▶ _LISTED RECORDS_
- - - -

Lemma Inv_update_refund_request i f s :
  (forall r, RefundRequest.attendance_id (f r) = RefundRequest.attendance_id r) ->
  (forall r, RefundRequest.amount (f r) = RefundRequest.amount r) ->
  (forall r, RefundRequest.user_id (f r) = RefundRequest.user_id r) ->
  Inv s -> Inv (update_refund_request i f s).
Proof.
  intros Ha Hm Hu [H1 H2 H3 H4 H5 H6 H7 H8 H9].
  constructor; try assumption.
  intros r Hr. apply in_updated in Hr. destruct Hr as [r0 [Hr0 ->]].
  destruct (H9 r0 Hr0) as [a E]. exists a.
  destruct (RefundRequest.id r0 =? i); [rewrite Ha, Hm, Hu|]; exact E.
Qed.

Lemma Inv_deactivate_past_meals today s :
  Inv s -> Inv (deactivate_past_meals today s).
Proof.
  apply (Inv_map_meals
           (fun m => if (Meal.date m <? today) && Meal.is_active m
                     then Meal.set_is_active false m else m)).
  intros m. destruct ((Meal.date m <? today) && Meal.is_active m);
    reflexivity.
Qed.

Lemma Inv_update_meal i f s :
  (forall m, Meal.id (f m) = Meal.id m) -> Inv s -> Inv (update_meal i f s).
Proof.
  intros Hf.
  apply (Inv_map_meals (fun m => if Meal.id m =? i then f m else m)).
  intros m. destruct (Meal.id m =? i); [apply Hf|reflexivity].
Qed.

Lemma Inv_process_scan s now roll meal_id :
  Inv s -> Inv (snd (process_scan s now roll meal_id)).
Proof.
  intros H. unfold process_scan.
  destruct (student_by_username s roll) as [st|] eqn:Hs; [|exact H].
  destruct (User.is_active st); [|exact H]. cbn [negb].
  destruct (get_meal s meal_id) as [m|] eqn:Hm; [|exact H].
  destruct (attendance_of s (User.id st) (Meal.id m)) eqn:Ha; [exact H|].
  destruct (User.wallet_balance st <? Meal.price m); [exact H|].
  cbn [snd]. apply find_In in Hs. destruct Hs as [Hin Hp].
  apply andb_prop in Hp. destruct Hp as [_ Hrole].
  apply find_In in Hm. destruct Hm as [Hmin _].
  apply Inv_add_attendance.
  - exact Ha.
  - exists (User.set_wallet_balance
              (User.wallet_balance st + - Meal.price m) st).
    split.
    + change (get_user (apply_ledger st ?a ?t ?d now s))
        with (get_user (update_user (User.id st)
                (User.set_wallet_balance (User.wallet_balance st + a)) s)).
      rewrite get_user_update_user by reflexivity.
      rewrite (get_user_unique s st (inv_user_nodup s H) Hin).
      cbn [option_map]. now rewrite Z.eqb_refl.
    + cbn [User.role User.set_wallet_balance].
      destruct (User.role st); [discriminate|reflexivity].
  - exists m. split; [exact Hmin|reflexivity].
  - now apply Inv_apply_ledger.
Qed.

Lemma Inv_request_refund s now uid aid reason :
  Inv s -> Inv (snd (request_refund s now uid aid reason)).
Proof.
  intros H. unfold request_refund.
  destruct (get_user s uid) as [cu|]; [|exact H].
  destruct (Role_eqb (User.role cu) RoleStudent); [|exact H]. cbn [negb].
  destruct (get_attendance s aid) as [att|] eqn:Ha; [|exact H].
  destruct (Attendance.user_id att =? User.id cu) eqn:E; [|exact H].
  cbn [negb].
  destruct (refund_request_for s aid); [exact H|].
  destruct (hours_24 <? now - Attendance.scanned_at att); [exact H|].
  cbn [snd]. apply Z.eqb_eq in E. rewrite <- E.
  assert (Hid : Attendance.id att = aid).
  { apply find_In in Ha. now apply Z.eqb_eq. }
  subst aid. now apply Inv_add_refund_request.
Qed.

Lemma Inv_process_refund s now rid action remarks :
  Inv s -> Inv (snd (process_refund s now rid action remarks)).
Proof.
  intros H. unfold process_refund.
  destruct (get_refund_request s rid) as [r|]; [|exact H].
  destruct (Status_eqb (RefundRequest.status r) pending); [|exact H].
  cbn [negb]. destruct (is_action action "approve").
  - destruct (get_user s (RefundRequest.user_id r)) as [st|] eqn:Hu;
      [|exact H].
    destruct (get_attendance s (RefundRequest.attendance_id r)); [|exact H].
    destruct (get_meal s (Attendance.meal_id t)); [|exact H].
    cbn [snd]. apply Inv_update_refund_request; try reflexivity.
    apply Inv_apply_ledger; [|exact H].
    apply find_In in Hu. tauto.
  - destruct (is_action action "reject"); [|exact H].
    cbn [snd]. now apply Inv_update_refund_request.
Qed.

Lemma Inv_dispatch c q s : Inv s -> Inv (snd (dispatch c q s)).
Proof.
  intros H. destruct q; unfold dispatch.
  - unfold init_database.
    destruct (user_by_username s "admin"); [exact H|].
    exact (Inv_new_user _ _ _ _ 0 _ _ H).
  - unfold register_student.
    destruct (roll_pattern_match roll_number); [|exact H]. cbn [negb].
    destruct (user_by_username s (upper roll_number)); [exact H|].
    cbn [snd]. now apply Inv_new_user.
  - unfold edit_student.
    destruct (get_user s student_id); [|exact H].
    destruct (Role_eqb _ _); [|exact H].
    cbn [negb snd]. now apply Inv_update_user.
  - unfold delete_student.
    destruct (get_user s student_id); [|exact H].
    destruct (Role_eqb _ _); [|exact H].
    cbn [negb snd]. now apply Inv_update_user.
  - unfold toggle_student_status.
    destruct (get_user s student_id); [|exact H].
    destruct (Role_eqb _ _); [|exact H].
    cbn [negb snd]. now apply Inv_update_user.
  - unfold add_balance.
    destruct (get_user s student_id) eqn:Hu; [|exact H].
    cbn [snd]. apply Inv_apply_ledger; [|exact H].
    apply find_In in Hu. tauto.
  - unfold api_add_balance.
    destruct (amount <=? 0); [exact H|].
    destruct (get_user s student_id) eqn:Hu; [|exact H].
    cbn [snd]. apply Inv_apply_ledger; [|exact H].
    apply find_In in Hu. tauto.
  - unfold manage_meals.
    destruct (meal_by_slot s meal_date meal_type); [exact H|].
    cbn [snd]. now apply Inv_add_meal.
  - unfold edit_meal.
    destruct (get_meal s meal_id); [|exact H].
    destruct (other_meal_by_slot s meal_date meal_type meal_id); [exact H|].
    cbn [snd]. now apply Inv_update_meal.
  - unfold delete_meal.
    destruct (get_meal s meal_id); [|exact H].
    destruct (attendance_count s (Meal.id t)) eqn:E; [|exact H].
    cbn [Nat.ltb Nat.leb snd]. now apply Inv_delete_meal_row.
  - unfold toggle_meal.
    destruct (get_meal s meal_id); [|exact H].
    cbn [snd]. now apply Inv_update_meal.
  - now apply Inv_process_scan.
  - now apply Inv_request_refund.
  - now apply Inv_process_refund.
Qed.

- - - -

For this exercise, return every line from the data that holds the string "reason".

▶ _TASK ANSWER_
Lemma Inv_request_refund s now uid aid reason :
  Inv s -> Inv (snd (request_refund s now uid aid reason)).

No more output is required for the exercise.